We say this because the fraud team can’t do it alone. They need the right set of tools to improve their efficiency, something that will detect fraud quickly and accurately in real time.
Artificial intelligence, in other words.
It can reduce the time usually spent investigating each case and improve the accuracy by providing actionable insights to make a decision where it’s needed. This not only translates to less fraud but also to less customer friction.
Now, this is a sensitive area due to technology’s power to be a game-changer - and a job changer too.
While adequately trained AI models are effective at preventing fraudulent activity, the human touch is always going to be needed.

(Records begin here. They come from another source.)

(* ===== verification/RustText.v ===== *)
(** * More of Rust's string functions

    Searching for substrings, lines, lossy decoding and splitting at predicates, used by the
    code that reads what the game prints.  Texts are the [string]s of their
    bytes, as in [RustStr]. *)

From S2P Require Import Prelude RustStr.

Open Scope string_scope.
Open Scope list_scope.
Open Scope Z_scope.

(** ** Searching *)

(** [str::split_once] at a text: the parts around its first occurrence. *)
Fixpoint split_once_at (pat s : string) : option (string * string) :=
  match strip_prefix pat s with
  | Some r => Some ("", r)
  | None =>
      match s with
      | "" => None
      | String c s => '(a, b) ← split_once_at pat s; Some (String c a, b)
      end
  end.

(** [str::rsplit_once] at a text: the parts around its last occurrence. *)
Fixpoint rsplit_once_at (pat s : string) : option (string * string) :=
  match s with
  | "" => (λ r, ("", r)) <$> strip_prefix pat ""
  | String c s' =>
      match rsplit_once_at pat s' with
      | Some (a, b) => Some (String c a, b)
      | None => (λ r, ("", r)) <$> strip_prefix pat s
      end
  end.

(** Some needle occurs. *)
Definition contains_any (needles : list string) (s : string) : bool :=
  existsb (λ needle, contains needle s) needles.

(** ** Splitting *)

(** [str::split] at every character that satisfies [p]. *)
Fixpoint split_chars (p : string → bool) (l : list string) : list (list string) :=
  match l with
  | [] => [[]]
  | c :: l =>
      if p c then [] :: split_chars p l
      else match split_chars p l with
           | r :: rs => (c :: r) :: rs
           | [] => [[c]]
           end
  end.

Definition split_by (p : string → bool) (s : string) : list string :=
  str_concat <$> split_chars p (chars s).

(** [str::split_ascii_whitespace]. *)
Definition split_ascii_whitespace (s : string) : list string :=
  str_concat <$> runs (char_is is_ascii_whitespace) (chars s).

(** [str::trim_matches]. *)
Definition trim_matches (p : string → bool) (s : string) : string :=
  str_concat (drop_while_end p (drop_while p (chars s))).

Definition newline : ascii := "010"%char.
Definition carriage_return : ascii := "013"%char.

(** A terminated line without its terminator, [\n] or [\r\n]. *)
Definition strip_return (line : string) : string :=
  default line (strip_suffix (char1 carriage_return) line).

(** The lines of the parts between newlines: the last part has no
    terminator, and is no line when it is empty. *)
Fixpoint lines_of (parts : list string) : list string :=
  match parts with
  | [] => []
  | [last] => if is_empty last then [] else [last]
  | p :: ps => strip_return p :: lines_of ps
  end.

(** [str::lines]. *)
Definition str_lines (s : string) : list string := lines_of (split_on newline s).

(** [chars().take(n).collect()]. *)
Definition take_chars (n : nat) (s : string) : string := str_concat (take n (chars s)).

(** [slice[..slice.len().min(n)]] of bytes. *)
Definition take_bytes (n : Z) (s : string) : string := (split_at (Z.to_nat n) s).1.

(** ** Lossy decoding *)

(** U+FFFD. *)
Definition replacement : string := bytes [239; 191; 189]%N.

(** The second byte fits a lead byte of a sequence of three, of four. *)
Definition second_of_three (a b : ascii) : bool :=
  (in_bytes a 224 224 && in_bytes b 160 191) || (in_bytes a 225 236 && in_bytes b 128 191) ||
  (in_bytes a 237 237 && in_bytes b 128 159) || (in_bytes a 238 239 && in_bytes b 128 191).
Definition second_of_four (a b : ascii) : bool :=
  (in_bytes a 240 240 && in_bytes b 144 191) || (in_bytes a 241 243 && in_bytes b 128 191) ||
  (in_bytes a 244 244 && in_bytes b 128 143).

(** [String::from_utf8_lossy]: every maximal prefix of a sequence that does
    not go on becomes one replacement character. *)
Fixpoint from_utf8_lossy (s : string) : string :=
  match s with
  | "" => ""
  | String a s =>
      if is_ascii_byte a then String a (from_utf8_lossy s)
      else
        match s with
        | "" => replacement
        | String b s1 =>
            if in_bytes a 194 223 && in_bytes b 128 191 then
              String a (String b (from_utf8_lossy s1))
            else if second_of_three a b then
              match s1 with
              | "" => replacement
              | String c s2 =>
                  if in_bytes c 128 191 then String a (String b (String c (from_utf8_lossy s2)))
                  else replacement +:+ from_utf8_lossy s1
              end
            else if second_of_four a b then
              match s1 with
              | "" => replacement
              | String c s2 =>
                  if in_bytes c 128 191 then
                    match s2 with
                    | "" => replacement
                    | String d s3 =>
                        if in_bytes d 128 191 then
                          String a (String b (String c (String d (from_utf8_lossy s3))))
                        else replacement +:+ from_utf8_lossy s2
                    end
                  else replacement +:+ from_utf8_lossy s1
              end
            else replacement +:+ from_utf8_lossy s
        end
  end.

(** ** Laws of searching *)

Lemma contains_spec needle s : contains needle s = true ↔ ∃ a b, s = a +:+ needle +:+ b.
Proof.
  induction s as [|c s IH]; cbn [contains]; rewrite orb_true_iff, starts_with_spec.
  - split; [intros [[r Hr]|]; [by exists "", r|done]|].
    intros (a & b & E). left. destruct a; [by exists b|done].
  - rewrite IH. split.
    + intros [[r ->]|(a & b & ->)]; [by exists "", r|by exists (String c a), b].
    + intros ([|c' a] & b & E); [left; by exists b|]. injection E as -> ->. right. by exists a, b.
Qed.

Lemma contains_app_l needle a s : contains needle s = true → contains needle (a +:+ s) = true.
Proof.
  rewrite !contains_spec. intros (x & y & ->). exists (a +:+ x), y. by rewrite str_app_assoc.
Qed.

Lemma contains_app_r needle a s : contains needle s = true → contains needle (s +:+ a) = true.
Proof.
  rewrite !contains_spec. intros (x & y & ->). exists x, (y +:+ a).
  by rewrite <-!str_app_assoc, !(str_app_assoc _ y a).
Qed.

Lemma contains_trans a b s : contains a b = true → contains b s = true → contains a s = true.
Proof.
  intros Hab (x & y & ->)%contains_spec. by apply contains_app_l, contains_app_r.
Qed.

Lemma split_once_at_spec pat s a b : split_once_at pat s = Some (a, b) → s = a +:+ pat +:+ b.
Proof.
  revert a b. induction s as [|c s IH]; intros a b; cbn [split_once_at].
  - destruct (strip_prefix pat "") as [r|] eqn:E; [|done].
    intros [= <- <-]. by apply strip_prefix_spec in E.
  - destruct (strip_prefix pat (String c s)) as [r|] eqn:E.
    { intros [= <- <-]. by apply strip_prefix_spec in E. }
    destruct (split_once_at pat s) as [[a' b']|]; [|done]. simpl. intros [= <- <-].
    simpl. f_equal. by apply IH.
Qed.

Lemma rsplit_once_at_spec pat s a b : rsplit_once_at pat s = Some (a, b) → s = a +:+ pat +:+ b.
Proof.
  revert a b. induction s as [|c s IH]; intros a b; cbn [rsplit_once_at].
  - destruct (strip_prefix pat "") as [r|] eqn:E; [|done].
    intros [= <- <-]. by apply strip_prefix_spec in E.
  - destruct (rsplit_once_at pat s) as [[a' b']|].
    { intros [= <- <-]. simpl. f_equal. by apply IH. }
    destruct (strip_prefix pat (String c s)) as [r|] eqn:E; [|done].
    intros [= <- <-]. by apply strip_prefix_spec in E.
Qed.

(** ** Laws of decoding *)

Lemma from_utf8_lossy_valid s : valid_utf8 s = true → from_utf8_lossy s = s.
Proof.
  remember (String.length s) as n eqn:Hn.
  revert s Hn. induction (lt_wf n) as [n _ IH]. intros s -> Hs.
  assert (∀ r, (String.length r < String.length s)%nat → valid_utf8 r = true →
    from_utf8_lossy r = r) as IH' by (intros r Hr; by apply (IH _ Hr)).
  clear IH. destruct s as [|a s]; [done|]. cbn [valid_utf8 from_utf8_lossy] in *.
  destruct (is_ascii_byte a) eqn:Ea. { f_equal. apply IH'; [simpl; lia|done]. }
  destruct s as [|b s]; [done|].
  destruct (in_bytes a 194 223 && in_bytes b 128 191) eqn:E2.
  { do 2 f_equal. apply IH'; [simpl; lia|done]. }
  destruct s as [|c s]; [done|].
  fold (second_of_three a b) in Hs. destruct (second_of_three a b) eqn:E3; cbn [andb] in Hs.
  - destruct (in_bytes c 128 191) eqn:Ec.
    { do 3 f_equal. apply IH'; [simpl; lia|done]. }
    exfalso. destruct s as [|d s]; [done|]. by rewrite andb_false_r in Hs.
  - destruct s as [|d s]; [done|].
    fold (second_of_four a b) in Hs. apply andb_true_iff in Hs as [[[-> ->]%andb_true_iff Hd]%andb_true_iff Hs].
    rewrite Hd. do 4 f_equal. apply IH'; [simpl; lia|done].
Qed.

(** A text does not start within a character. *)
Lemma valid_utf8_boundary s : valid_utf8 s = true → boundary s.
Proof.
  destruct s as [|a s]; [done|]. cbn [valid_utf8]. unfold boundary. cbn [starts_with_continuation].
  intros Hs. apply not_true_iff_false. unfold is_continuation. intros [H1 H2]%andb_true_iff.
  apply N.leb_le in H1. apply N.ltb_lt in H2.
  assert (is_ascii_byte a = false) as Ha by (apply N.ltb_ge; lia). rewrite Ha in Hs.
  assert (∀ lo hi, (192 ≤ lo)%N → in_bytes a lo hi = false) as Hlo.
  { intros lo hi Hl. unfold in_bytes. apply andb_false_iff. left. apply N.leb_gt. lia. }
  destruct s as [|b s]; [done|]. rewrite !Hlo in Hs by lia. cbn [andb orb] in Hs.
  destruct s as [|c s]; [done|]. rewrite ?Hlo in Hs by lia. cbn [andb orb] in Hs.
  by destruct s.
Qed.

There’s always going to be a need to still view the alerts and perform analysis to understand why a customer or transaction was flagged.
Plus, someone needs to take care of training data availability and accuracy, as well as make sure that the right processes are adopted so that AI models can improve over time.
By understanding this, the fraud team will have a clearer idea of how the AI model learns and works, and ultimately - helps diminish fraud.
The reality is that a fraud manager is expected to act a certain way because they operate within the confines of fraud losses. They need to realize their true position within the system - as heroes who can save the day over and over again simply by thinking bigger.